The scheme could look like this.
<?xml version="1.0" encoding="UTF-8"?>
<xs:schema xmlns:xs="http://www.w3.org/2001/XMLSchema">
<xs:element name="R">
<xs:complexType>
<xs:attribute name="C">
<xs:simpleType>
<xs:restriction base="xs:string">
<xs:maxLength value="80"/>
</xs:restriction>
</xs:simpleType>
</xs:attribute>
<xs:attribute name="O" type="xs:string"/>
<xs:attribute name="N" type="xs:string"/>
</xs:complexType>
</xs:element>
</xs:schema>
It defines a single element R with the attributes C, O and N where C is restricted to 80 characters.
A valid XML document according to that schema would contain only one element R as the root node.
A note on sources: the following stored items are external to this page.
Lemma demo_low i :
  0 <= i < 512 -> read_pte demo_ram 0x4000 i = if i =? 1 then 0x5403 else if i =? 2 then 0x6403 else 0.
Proof.
  intros Hi. unfold read_pte. rewrite demo_read. unfold demo_word.
  repeat match goal with |- context [?x =? ?y] => destruct (Z.eqb_spec x y); try lia end; reflexivity.
Qed.

Lemma demo_tree : tree_wf demo_ram demo_lv 0x1000 0x5000.
Proof.
  constructor.
  - reflexivity.
  - intros t r H. destruct (demo_table t r H) as [[-> ->]|[[-> ->]|[[-> ->]|[-> ->]]]]; repeat split; lia.
  - intros t r i H Hi. destruct (demo_table t r H) as [[-> ->]|[[-> ->]|[[-> ->]|[-> ->]]]]; [| | |done];
      rewrite demo_up by lia; (destruct (Z.eqb_spec i 0); [vm_compute; intros _; by split|by vm_compute]).
  - intros t1 t2 r1 r2 i1 i2 c H1 H2 Hi1 Hi2 (Hv1 & _ & Hc1) (Hv2 & _ & Hc2).
    destruct (demo_table _ _ H1) as [[-> _]|[[-> _]|[[-> _]|[_ [=]]]]],
      (demo_table _ _ H2) as [[-> _]|[[-> _]|[[-> _]|[_ [=]]]]];
      rewrite demo_up in Hv1, Hc1 by lia; rewrite demo_up in Hv2, Hc2 by lia;
      destruct (Z.eqb_spec i1 0); try (by vm_compute in Hv1);
      destruct (Z.eqb_spec i2 0); try (by vm_compute in Hv2); subst; try done;
      vm_compute in Hc2; discriminate Hc2.
Qed.

(** The same tables in any memory. *)
Lemma demo_tree_over m cur :
  (forall a, a < 0x5000 -> ram_read m a = ram_read demo_ram a) -> 0x5000 <= cur -> tree_wf m demo_lv 0x1000 cur.
Proof.
  intros Hm Hc. destruct demo_tree as [Hr Ht He Hp].
  assert (Heq : forall t r i, demo_lv !! t = Some r -> 0 <= i < 512 -> read_pte m t i = read_pte demo_ram t i).
  { intros t r i H Hi. apply Hm. destruct (Ht t r H) as (_ & _ & _ & ?). lia. }
  constructor.
  - exact Hr.
  - intros t r H. destruct (Ht t r H) as (H1 & H2 & H3 & H4). split_and!; [done..|lia].
  - intros t r i H Hi. rewrite (Heq t r i H Hi). by apply He.
  - intros t1 t2 r1 r2 i1 i2 c H1 H2 Hi1 Hi2 Hc1 Hc2. unfold points in *.
    rewrite (Heq t1 (S r1) i1 H1 Hi1) in Hc1. rewrite (Heq t2 (S r2) i2 H2 Hi2) in Hc2. by eapply Hp.
Qed.
(** Ignored signals of [l] are consumed; the first other one kills. *)
Lemma deliver_spec l s p :
  length (pr_sig_handlers p) = 32%nat -> Forall (fun n => 1 <= n <= 32) l ->
  exists b p', deliver l s p = Some (b, p') /\
    (b = true <-> exists n, n ∈ l /\ Z.testbit s (n - 1) = true /\ disposition p n <> SIG_IGN) /\
    if b then p' = with_signals (pr_sig_handlers p) 0 (with_state PZombie (Some SIG_DFL_KILL_EXIT) p)
    else p' = with_signals (pr_sig_handlers p) (pr_pending_signals p') p /\
      (forall i, Z.testbit (pr_pending_signals p') i =
         Z.testbit (pr_pending_signals p) i && negb (bool_decide (i + 1 ∈ l) && Z.testbit s i)).
Proof.
  intros Hl Hr. revert p Hl. induction Hr as [|n l Hn Hr IH]; intros p Hl; cbn [deliver].
  { exists false, p. split; [done|]. split; [split; [done|]; intros (n & Hn & _); by apply not_elem_of_nil in Hn|].
    split; [by destruct p|]. intros i. rewrite (bool_decide_eq_false_2 (i + 1 ∈ [])) by apply not_elem_of_nil. by rewrite andb_true_r. }
  rewrite pending_test by done. destruct (Z.testbit s (n - 1)) eqn:Hbit; cbn [negb].
  2:{ destruct (IH p Hl) as (b & p' & -> & Hb & Hp'). exists b, p'. split; [done|]. split.
      - rewrite Hb. split; intros (m & Hm & Ht & Hd); exists m; (split; [|done]).
        + by apply elem_of_cons; right.
        + apply elem_of_cons in Hm as [->|]; [congruence|done].
      - destruct b; [done|]. destruct Hp' as [H1 H2]. split; [done|]. intros i. rewrite H2. do 2 f_equal.
        destruct (Z.testbit s i) eqn:Hi; [|by rewrite !andb_false_r]. rewrite !andb_true_r.
        apply bool_decide_ext. rewrite elem_of_cons. split; [by right|]. intros [He|]; [|done].
        replace i with (n - 1) in Hi by lia. congruence. }
  rewrite disposition_at by done. destruct (Z.eqb_spec (disposition p n) SIG_IGN) as [Hd|Hd].
  - set (q := with_signals _ (Z.ldiff _ _) p). destruct (IH q Hl) as (b & p' & -> & Hb & Hp').
    exists b, p'. split; [done|]. change (disposition q) with (disposition p) in Hb. split.
    + rewrite Hb. split; intros (m & Hm & Ht & Hd'); exists m; (split; [|done]).
      * by apply elem_of_cons; right.
      * apply elem_of_cons in Hm as [->|]; [done|done].
    + destruct b; [by rewrite Hp'|]. destruct Hp' as [H1 H2]. split; [by rewrite H1 at 1|].
      intros i. rewrite H2. unfold q; cbn [pr_pending_signals with_signals]. rewrite Z.ldiff_spec, sig_bit, <- andb_assoc by done.
      f_equal. destruct (decide (i < 0)) as [Hneg|Hpos].
      { rewrite (Z.testbit_neg_r (2 ^ (n - 1))), (Z.testbit_neg_r s) by done. by rewrite !andb_false_r. }
      rewrite Z.pow2_bits_eqb by lia. destruct (Z.eqb_spec (n - 1) i) as [<-|Hne].
      * rewrite Hbit, Z.sub_add, (bool_decide_eq_true_2 (n ∈ n :: l)) by by apply elem_of_cons; left. done.
      * cbn [negb andb]. do 2 f_equal. apply bool_decide_ext. rewrite elem_of_cons. split; [by right|].
        intros [He|]; [lia|done].
  - eexists true, _. split; [done|]. split; [|done]. split; [|done]. intros _.
    exists n. split; [by apply elem_of_cons; left|done].
Qed.

(** Delivery of signals.  When a signal pending for the process is not
    ignored, [dispatch_pending] turns it into a zombie with exit status -1 and
    nothing pending; otherwise all pending signals are consumed and the
    process is as it was.  No other process changes and it never panics. *)
Theorem dispatch_spec k pid i p :
  procs_wf k -> find_process pid (kn_procs k) = Some (i, p) ->
  exists b p' k', dispatch_pending k pid = Some (Ok b, k') /\ kn_procs k' = <[i := Some p']> (kn_procs k) /\
    (b = true <-> exists n, 1 <= n <= NSIG /\ is_pending p n /\ disposition p n = SIG_DFL) /\
    p' = if b then with_signals (pr_sig_handlers p) 0 (with_state PZombie (Some (-1)) p)
         else with_signals (pr_sig_handlers p) 0 p.
Proof.
  intros H E. pose proof (found_ok _ _ _ _ H E) as Hp. unfold dispatch_pending. rewrite E.
  assert (Hdfl : forall n, 1 <= n <= 32 -> disposition p n <> SIG_IGN <-> disposition p n = SIG_DFL).
  { intros n Hn. pose proof (disposition_at p n (ok_handlers _ _ Hp) Hn) as [_ Hat]%at_z_Some.
    pose proof (Forall_lookup_1 _ _ _ _ (ok_disposition _ _ Hp) Hat) as [-> | ->]; unfold SIG_DFL, SIG_IGN; lia. }
  destruct (Z.eqb_spec (pr_pending_signals p) 0) as [H0|H0].
  - exists false, p, k. apply find_process_Some in E as [Hi _]. split_and!; [done|by rewrite list_insert_id| |].
    + split; [done|]. intros (n & _ & Hn & _). unfold is_pending in Hn. by rewrite H0, Z.bits_0 in Hn.
    + rewrite <- H0. by destruct p.
  - destruct (deliver_spec (seqZ 1 NSIG) (pr_pending_signals p) p (ok_handlers _ _ Hp) signals_range)
      as (b & p' & -> & Hb & Hp').
    exists b, p', (put_proc k i p'). split_and!; [done|done| |].
    + rewrite Hb. split; intros (n & Hn & Ht & Hd); exists n.
      * apply elem_of_seqZ in Hn. unfold NSIG in *. rewrite Hdfl in Hd by lia. split; [lia|done].
      * unfold NSIG in *. split; [apply elem_of_seqZ; unfold NSIG; lia|]. split; [done|]. by apply Hdfl.
    + destruct b; [done|]. destruct Hp' as [-> Hbits]. cbn in Hbits. f_equal. apply Z.bits_inj'. intros j Hj.
      rewrite Hbits, Z.bits_0. destruct (Z.testbit (pr_pending_signals p) j) eqn:Hs; [|done].
      rewrite bool_decide_eq_true_2; [done|]. apply elem_of_seqZ. unfold NSIG.
      destruct (decide (j < 32)) as [|Hge]; [lia|].
      rewrite <- (Z.mod_small _ _ (ok_pending _ _ Hp)), Z.mod_pow2_bits_high in Hs by lia. done.
Qed.

(** Signals stay in the family.  Whatever the target, [sys_kill] changes
    nothing but the pending words of the caller and of its direct children;
    on a process it knows and that is neither, it is [AccessDenied], and on
    one it may signal the bit of the signal becomes pending. *)
Theorem kill_only_family k c pid sig r k' :
  procs_wf k -> kn_current k = Some c -> c <> 0 -> 1 <= sig <= NSIG -> sys_kill k pid sig = (r, k') ->
  signalled c k k' /\
  forall i p, 0 < pid -> find_process pid (kn_procs k) = Some (i, p) ->
    if decide (pr_id p = c \/ pr_parent_pid p = c)
    then r = Ok tt /\ kn_procs k' !! i =
           Some (Some (with_signals (pr_sig_handlers p) (Z.lor (pr_pending_signals p) (2 ^ (sig - 1))) p))
    else r = Err AccessDenied /\ k' = k.
Proof.
  intros H Hc Hc0 Hs. unfold sys_kill, current_process_id. rewrite Hc. cbn [ok_or]. unfold NSIG in Hs.
  destruct (Z.ltb_spec pid 0). { intros [= <- <-]. split; [apply signalled_refl|]. intros i p Hpos. lia. }
  destruct (Z.eqb_spec pid 0).
  { destruct (broadcast _ 0 k c sig 0) as [r1 k1] eqn:E. intros Hr.
    assert (k' = k1) as -> by (destruct r1 as [[|m]|err]; congruence).
    split; [|intros i p Hpos; lia]. eapply broadcast_signalled; [exact H| |exact Hc0|exact E]. lia. }
  assert (Hsend : forall r k', signal_send k pid sig = (r, k') ->
    (forall i p, find_process pid (kn_procs k) = Some (i, p) -> family c p) ->
    signalled c k k' /\ forall i p, find_process pid (kn_procs k) = Some (i, p) ->
      r = Ok tt /\ kn_procs k' !! i =
        Some (Some (with_signals (pr_sig_handlers p) (Z.lor (pr_pending_signals p) (2 ^ (sig - 1))) p))).
  { intros r1 k1 E Hf. split; [by eapply signal_send_signalled|]. intros i p Hp.
    revert E. unfold signal_send, sig_to_bit. replace (sig_ok sig) with true.
    2:{ symmetry. unfold sig_ok, NSIG. by destruct (Z.eqb_spec sig 0), (Z.ltb_spec 32 sig); try lia. }
    rewrite sig_bit, Hp by lia. intros [= <- <-]. split; [done|]. apply find_process_Some in Hp as [Hi _].
    rewrite put_proc_lookup by by eapply lookup_lt_Some. by rewrite decide_True. }
  destruct (Z.eqb_spec pid c) as [->|Hne]; cbn [negb].
  - intros E. destruct (Hsend r k' E) as [H1 H2].
    { intros i p Hp. left. by apply find_process_Some in Hp as [_ ?]. }
    split; [done|]. intros i p _ Hp. pose proof (find_process_Some _ _ _ _ Hp) as [_ Hid].
    rewrite decide_True by by left. by apply H2.
  - destruct (find_process pid (kn_procs k)) as [[j q]|] eqn:E.
    2:{ intros [= <- <-]. split; [apply signalled_refl|]. done. }
    pose proof (find_process_Some _ _ _ _ E) as [_ Hid].
    destruct (Z.eqb_spec (pr_parent_pid q) c) as [Hq|Hq]; cbn [negb].
    + intros Es. destruct (Hsend r k' Es) as [H1 H2]; [intros i p [= <- <-]; by right|].
      split; [done|]. intros i p _ [= <- <-]. rewrite decide_True by by right. by apply H2.
    + intros [= <- <-]. split; [apply signalled_refl|]. intros i p _ [= <- <-].
      rewrite decide_False; [done|]. intros [?|?]; congruence.
Qed.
What you have here is a XML fragment and SQL Server can handle those just fine. Actually, the default behaviour for the XML datatype is that it will allow XML fragments.
Create the schema:
create xml schema collection dbo.R as
'<?xml version="1.0" encoding="UTF-8"?>
<xs:schema xmlns:xs="http://www.w3.org/2001/XMLSchema">
<xs:element name="R">
<xs:complexType>
<xs:attribute name="C">
<xs:simpleType>
<xs:restriction base="xs:string">
<xs:maxLength value="80"/>
</xs:restriction>
</xs:simpleType>
</xs:attribute>
<xs:attribute name="O" type="xs:string"/>
<xs:attribute name="N" type="xs:string"/>
</xs:complexType>
</xs:element>
</xs:schema>
';
Test:
declare @xml as xml(dbo.R);
set @xml='
<R C="firstName" O="" N="Fred" />
<R C="lastName" O="" N="Bloggs" />
<R C="emailAddress" O="" N="[email protected]" />
<R C="phone" O="" N="" />
<R C="mobile" O="" N="" />
<R C="fax" O="" N="" />
<R C="OrganisationId" O="" N="286" />
';
select @xml;
If you want to change the XML to only validate XML documents you need to specify document in the variable declaration.